Provided records:
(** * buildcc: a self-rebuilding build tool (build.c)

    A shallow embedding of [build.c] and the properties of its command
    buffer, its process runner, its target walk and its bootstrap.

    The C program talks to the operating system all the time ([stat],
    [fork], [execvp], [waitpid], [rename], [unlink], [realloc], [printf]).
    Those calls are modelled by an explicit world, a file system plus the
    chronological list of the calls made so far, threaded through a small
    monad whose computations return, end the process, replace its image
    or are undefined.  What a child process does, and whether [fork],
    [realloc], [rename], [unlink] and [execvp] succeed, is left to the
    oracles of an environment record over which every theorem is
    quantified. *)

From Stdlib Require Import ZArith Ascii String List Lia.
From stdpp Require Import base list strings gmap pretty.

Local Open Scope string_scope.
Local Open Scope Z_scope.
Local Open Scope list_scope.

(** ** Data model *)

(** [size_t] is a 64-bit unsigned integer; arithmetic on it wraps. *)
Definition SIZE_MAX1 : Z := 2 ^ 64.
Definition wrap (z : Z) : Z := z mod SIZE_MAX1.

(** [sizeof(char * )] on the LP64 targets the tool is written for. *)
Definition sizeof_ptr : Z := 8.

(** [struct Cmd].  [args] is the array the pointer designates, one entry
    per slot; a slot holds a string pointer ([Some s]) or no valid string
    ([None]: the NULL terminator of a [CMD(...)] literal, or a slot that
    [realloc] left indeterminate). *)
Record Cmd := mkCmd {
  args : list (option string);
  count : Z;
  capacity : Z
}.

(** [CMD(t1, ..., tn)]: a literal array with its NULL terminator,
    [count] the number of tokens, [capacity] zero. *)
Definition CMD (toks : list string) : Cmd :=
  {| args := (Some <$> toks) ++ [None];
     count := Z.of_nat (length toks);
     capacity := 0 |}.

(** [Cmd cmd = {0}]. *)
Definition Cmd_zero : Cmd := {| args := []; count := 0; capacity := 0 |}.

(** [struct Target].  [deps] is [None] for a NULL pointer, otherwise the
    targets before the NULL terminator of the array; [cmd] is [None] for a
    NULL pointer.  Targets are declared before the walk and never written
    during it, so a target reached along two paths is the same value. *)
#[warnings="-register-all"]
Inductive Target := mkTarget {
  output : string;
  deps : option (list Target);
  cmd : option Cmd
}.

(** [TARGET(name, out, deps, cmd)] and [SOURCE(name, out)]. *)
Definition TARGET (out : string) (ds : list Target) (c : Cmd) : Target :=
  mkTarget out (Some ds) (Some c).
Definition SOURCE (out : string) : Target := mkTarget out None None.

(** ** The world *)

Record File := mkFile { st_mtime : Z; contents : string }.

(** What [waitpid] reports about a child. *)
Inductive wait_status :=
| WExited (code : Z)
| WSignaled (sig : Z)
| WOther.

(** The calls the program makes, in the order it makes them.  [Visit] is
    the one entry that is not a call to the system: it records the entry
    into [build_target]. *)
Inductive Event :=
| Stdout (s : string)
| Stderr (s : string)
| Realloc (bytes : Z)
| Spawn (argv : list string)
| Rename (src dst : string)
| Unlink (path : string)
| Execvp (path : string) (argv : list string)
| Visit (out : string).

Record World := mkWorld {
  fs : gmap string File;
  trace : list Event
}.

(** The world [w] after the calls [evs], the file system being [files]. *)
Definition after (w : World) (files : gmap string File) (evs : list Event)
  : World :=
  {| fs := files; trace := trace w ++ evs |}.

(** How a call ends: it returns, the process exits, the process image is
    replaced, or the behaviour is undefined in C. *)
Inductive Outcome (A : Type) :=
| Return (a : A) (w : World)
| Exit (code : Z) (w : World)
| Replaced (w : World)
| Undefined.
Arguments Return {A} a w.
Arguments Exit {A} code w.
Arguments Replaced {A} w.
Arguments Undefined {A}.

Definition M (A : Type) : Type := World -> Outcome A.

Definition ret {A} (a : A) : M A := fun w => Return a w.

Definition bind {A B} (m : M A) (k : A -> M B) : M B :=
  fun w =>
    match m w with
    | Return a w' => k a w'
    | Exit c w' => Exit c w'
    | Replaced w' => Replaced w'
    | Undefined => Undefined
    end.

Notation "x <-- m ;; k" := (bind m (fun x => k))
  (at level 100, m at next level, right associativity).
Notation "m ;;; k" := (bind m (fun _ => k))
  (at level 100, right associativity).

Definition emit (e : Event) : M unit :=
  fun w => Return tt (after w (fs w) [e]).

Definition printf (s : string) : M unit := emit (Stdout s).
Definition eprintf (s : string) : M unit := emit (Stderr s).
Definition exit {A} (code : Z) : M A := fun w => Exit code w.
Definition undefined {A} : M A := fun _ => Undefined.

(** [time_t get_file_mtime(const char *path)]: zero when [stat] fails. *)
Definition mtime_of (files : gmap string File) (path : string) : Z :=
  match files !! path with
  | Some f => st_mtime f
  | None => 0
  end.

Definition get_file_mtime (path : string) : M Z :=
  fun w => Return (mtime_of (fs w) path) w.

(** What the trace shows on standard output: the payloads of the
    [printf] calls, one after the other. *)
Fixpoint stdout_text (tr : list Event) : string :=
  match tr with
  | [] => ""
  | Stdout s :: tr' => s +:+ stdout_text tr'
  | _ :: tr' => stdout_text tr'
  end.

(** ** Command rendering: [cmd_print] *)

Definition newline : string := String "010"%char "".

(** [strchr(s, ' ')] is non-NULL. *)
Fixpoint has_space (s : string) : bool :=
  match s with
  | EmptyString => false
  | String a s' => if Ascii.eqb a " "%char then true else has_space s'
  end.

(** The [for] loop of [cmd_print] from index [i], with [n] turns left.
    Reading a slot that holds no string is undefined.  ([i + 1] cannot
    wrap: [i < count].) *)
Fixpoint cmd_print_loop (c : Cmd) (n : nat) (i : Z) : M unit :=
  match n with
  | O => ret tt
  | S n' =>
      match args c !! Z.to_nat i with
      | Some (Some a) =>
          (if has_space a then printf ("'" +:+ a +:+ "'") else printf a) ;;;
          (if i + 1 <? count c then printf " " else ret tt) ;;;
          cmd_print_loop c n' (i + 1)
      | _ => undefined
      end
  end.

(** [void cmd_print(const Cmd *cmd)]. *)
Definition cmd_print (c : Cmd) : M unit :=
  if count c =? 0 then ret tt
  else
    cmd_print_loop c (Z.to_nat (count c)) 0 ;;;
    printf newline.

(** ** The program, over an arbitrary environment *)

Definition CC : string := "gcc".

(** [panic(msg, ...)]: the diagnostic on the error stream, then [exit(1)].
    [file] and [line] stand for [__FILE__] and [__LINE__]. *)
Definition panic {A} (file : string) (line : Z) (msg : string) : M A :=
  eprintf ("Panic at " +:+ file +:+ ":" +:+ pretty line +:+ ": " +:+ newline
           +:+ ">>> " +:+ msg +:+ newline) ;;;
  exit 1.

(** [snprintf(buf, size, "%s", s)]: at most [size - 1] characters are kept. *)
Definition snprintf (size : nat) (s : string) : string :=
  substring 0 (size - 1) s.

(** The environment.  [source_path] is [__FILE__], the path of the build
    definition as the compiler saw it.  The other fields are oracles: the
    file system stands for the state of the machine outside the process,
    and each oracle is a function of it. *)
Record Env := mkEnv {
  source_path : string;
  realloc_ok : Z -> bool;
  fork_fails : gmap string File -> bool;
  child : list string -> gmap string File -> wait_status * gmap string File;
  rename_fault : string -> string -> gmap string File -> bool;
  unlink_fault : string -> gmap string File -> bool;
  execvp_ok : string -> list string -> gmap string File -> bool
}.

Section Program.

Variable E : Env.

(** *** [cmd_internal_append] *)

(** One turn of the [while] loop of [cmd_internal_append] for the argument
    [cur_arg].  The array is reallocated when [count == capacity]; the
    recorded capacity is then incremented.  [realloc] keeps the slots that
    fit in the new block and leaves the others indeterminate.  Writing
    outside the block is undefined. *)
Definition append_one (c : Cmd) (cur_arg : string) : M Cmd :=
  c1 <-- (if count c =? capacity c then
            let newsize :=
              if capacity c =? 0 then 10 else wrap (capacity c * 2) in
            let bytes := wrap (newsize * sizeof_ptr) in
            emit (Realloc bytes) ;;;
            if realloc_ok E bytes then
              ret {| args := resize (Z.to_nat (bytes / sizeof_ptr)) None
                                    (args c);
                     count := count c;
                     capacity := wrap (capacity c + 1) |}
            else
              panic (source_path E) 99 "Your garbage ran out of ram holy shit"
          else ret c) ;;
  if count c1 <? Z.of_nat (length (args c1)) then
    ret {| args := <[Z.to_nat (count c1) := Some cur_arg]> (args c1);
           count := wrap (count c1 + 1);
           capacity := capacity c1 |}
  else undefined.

Instructions to follow:
When a line of the material holds the string "over", copy that line.

Response box:
    oracles of an environment record over which every theorem is
(** ** The program, over an arbitrary environment *)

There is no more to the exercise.